Autour de cette dramaturgie essentielle les situations-type peuvent varier : enquête pour retrouver un être cher kidnappé avant qu´il ne soit trop tard, pour déterminer si votre partenaire planifie votre élimination (variante domestique aux accents « gothiques ») ou si des gangsters ou des politiciens corrompus veulent vous faire porter le chapeau d´un crime qu´ils ont commis (variante proche de la mythologie et du personnel du roman noir, voire du roman d´espionnage).

B) Le suspense-criminel

Dans sa variante criminelle, le roman de suspense déplace sa mécanique fondamentale au traitement des meurtres. Si l´enquête était menée sur fond de mort imminente, les récits de crime vont prendre ici le dessus comme élément anxiogène

1) Il peut s´agir d´un tueur sériel et mystérieux qui constitue une menace pour le groupe qui porte l´identification lectrice. L´emphase est moins dans le récit d´enquête qui vise à le démasquer (souvent littéralement) que dans l´angoisse que suscite son macabre jeu de massacre (le « count-down »). Ironiquement, c´est un texte-limite du roman à énigme classique, les Ten Little Niggers d´Agatha Christie (1939), qui va donner naissance à un véritable sous-genre qui en hypertrophie le fonctionnement jusqu`à éclipser, par sa poétique du meurtre, la dimension originelle de l´enquête : le giallo cinématographique (dont le slasher sera la réappropriation horrifique). La notion de châtiment se déplace de façon perverse : la cause des crimes est souvent un autre crime dont les victimes présentes ont autrefois été les coupables.

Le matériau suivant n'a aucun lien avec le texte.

(* ===== verification/Panic.v ===== *)
(** * Kernel panics (src/kernel/lib/panic.cpp, the reports of src/kernel/cpu/idt.cpp)

    [Report] is the text of a panic, piece by piece as it is handed to the consoles,
    from the state of the other components.  [Output] interleaves CPUs that write to
    the consoles under the console lock, one character at a time, with a CPU that
    panics and stops the others with a non-maskable interrupt. *)

From stdpp Require Import functions.
From S2P Require Import Prelude Memory Stacks Printk Vmalloc Interrupts Scheduler ThreadList Trace Modules.

Module Report.

(** One call of [console_put], or one of [console_write]. *)
Inductive piece := Char (c : Z) | Text (t : list Z).

Definition text_of (p : piece) : list Z := match p with Char c => [c] | Text t => t end.

(** The conversions of [vprintk]: the characters between them and the digits go through
    [console_put], strings through [console_write]. *)
Definition lit (s : string) : list piece := Char <$> literal s.
Definition str (t : list Z) : list piece := [Text t].
Definition number (value base : Z) : list piece := Char <$> default [] (digits_loop (S (Z.to_nat buffer_size)) value base false buffer_size []).
Definition hex (value : Z) : list piece := number value 16.
Definition dec (value : Z) : list piece := number value 10.
Definition pr_err (l : list piece) : list piece := Text (level_prefix Error) :: l.

Record Registers := mkRegisters {
  r15 : Z; r14 : Z; r13 : Z; r12 : Z; r11 : Z; r10 : Z; r9 : Z; r8 : Z;
  rbp : Z; rdi : Z; rsi : Z; rdx : Z; rcx : Z; rbx : Z; rax : Z;
  vector : Z; error_code : Z; rip : Z; cs : Z; rflags : Z; rsp : Z; ss : Z }.

Definition dump_registers (regs : Registers) : list piece :=
  pr_err (lit "rip " ++ hex (rip regs) ++ lit "  cs " ++ hex (cs regs) ++ lit "  rflags " ++ hex (rflags regs) ++ [Char 10]) ++
  pr_err (lit "rsp " ++ hex (rsp regs) ++ lit "  ss " ++ hex (ss regs) ++ lit "  error " ++ hex (error_code regs) ++ [Char 10]) ++
  pr_err (lit "rax " ++ hex (rax regs) ++ lit "  rbx " ++ hex (rbx regs) ++ lit "  rcx " ++ hex (rcx regs) ++ lit "  rdx " ++ hex (rdx regs) ++ [Char 10]) ++
  pr_err (lit "rsi " ++ hex (rsi regs) ++ lit "  rdi " ++ hex (rdi regs) ++ lit "  rbp " ++ hex (rbp regs) ++ [Char 10]) ++
  pr_err (lit "r8  " ++ hex (r8 regs) ++ lit "  r9  " ++ hex (r9 regs) ++ lit "  r10 " ++ hex (r10 regs) ++ lit "  r11 " ++ hex (r11 regs) ++ [Char 10]) ++
  pr_err (lit "r12 " ++ hex (r12 regs) ++ lit "  r13 " ++ hex (r13 regs) ++ lit "  r14 " ++ hex (r14 regs) ++ lit "  r15 " ++ hex (r15 regs) ++ [Char 10]).

Record ControlRegisters := mkControl { read_cr0 : Z; read_cr2 : Z; read_cr3 : Z; read_cr4 : Z }.

Definition dump_control_registers (c : ControlRegisters) : list piece :=
  pr_err (lit "cr0 " ++ hex (read_cr0 c) ++ lit "  cr2 " ++ hex (read_cr2 c) ++ lit "  cr3 " ++ hex (read_cr3 c) ++ lit "  cr4 " ++ hex (read_cr4 c) ++ [Char 10]).

(** The text is [Trace]'s; its first five characters go out as one string. *)
Definition dump_instruction_bytes (m : memory) (rip : Z) : option (list piece) :=
  text ← Trace.dump_instruction_bytes m rip;
  Some (match text with [] => [] | _ => Text (take 5 text) :: (Char <$> drop 5 text) end).

Definition dump_stack_guards (L : layout) (m : memory) (unmapped : bool) : option (list piece) :=
  intact ← stack_guards_intact L m unmapped;
  if intact : bool then Some []
  else
    name ← overflowed_stack_name L m unmapped;
    Some (pr_err (lit "the " ++ str (literal (default "?"%string name)) ++ lit " stack overflowed into its guard page" ++ [Char 10])).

Punition exemplaire (qui joue souvent ironiquement avec l´idée dantesque du « contrapasso ») de ceux qui, sous des dehors respectables, sont plus monstrueux que leur persécuteur.

2) Lorsque le tueur s´érige en personnage principal et non plus en menace principale, nous avons des récits où le suspense se déplace vers la double hantise de ses prochains crimes et de son propre sort (Quand et qui frappera-t-il? Réussira-t-il à éluder la police?). Souvent à la croisée entre le criminel intellectuel du roman à énigme et le loser du roman noir, le criminel du récit de suspense combine une grande minutie dans la préparation de ses méfaits et l´accumulation de multiples déboires qui en compliquent à chaque fois l´exécution (la saga des Ripley par Patricia Highsmith reste l´emblème de ces mécaniques infernales).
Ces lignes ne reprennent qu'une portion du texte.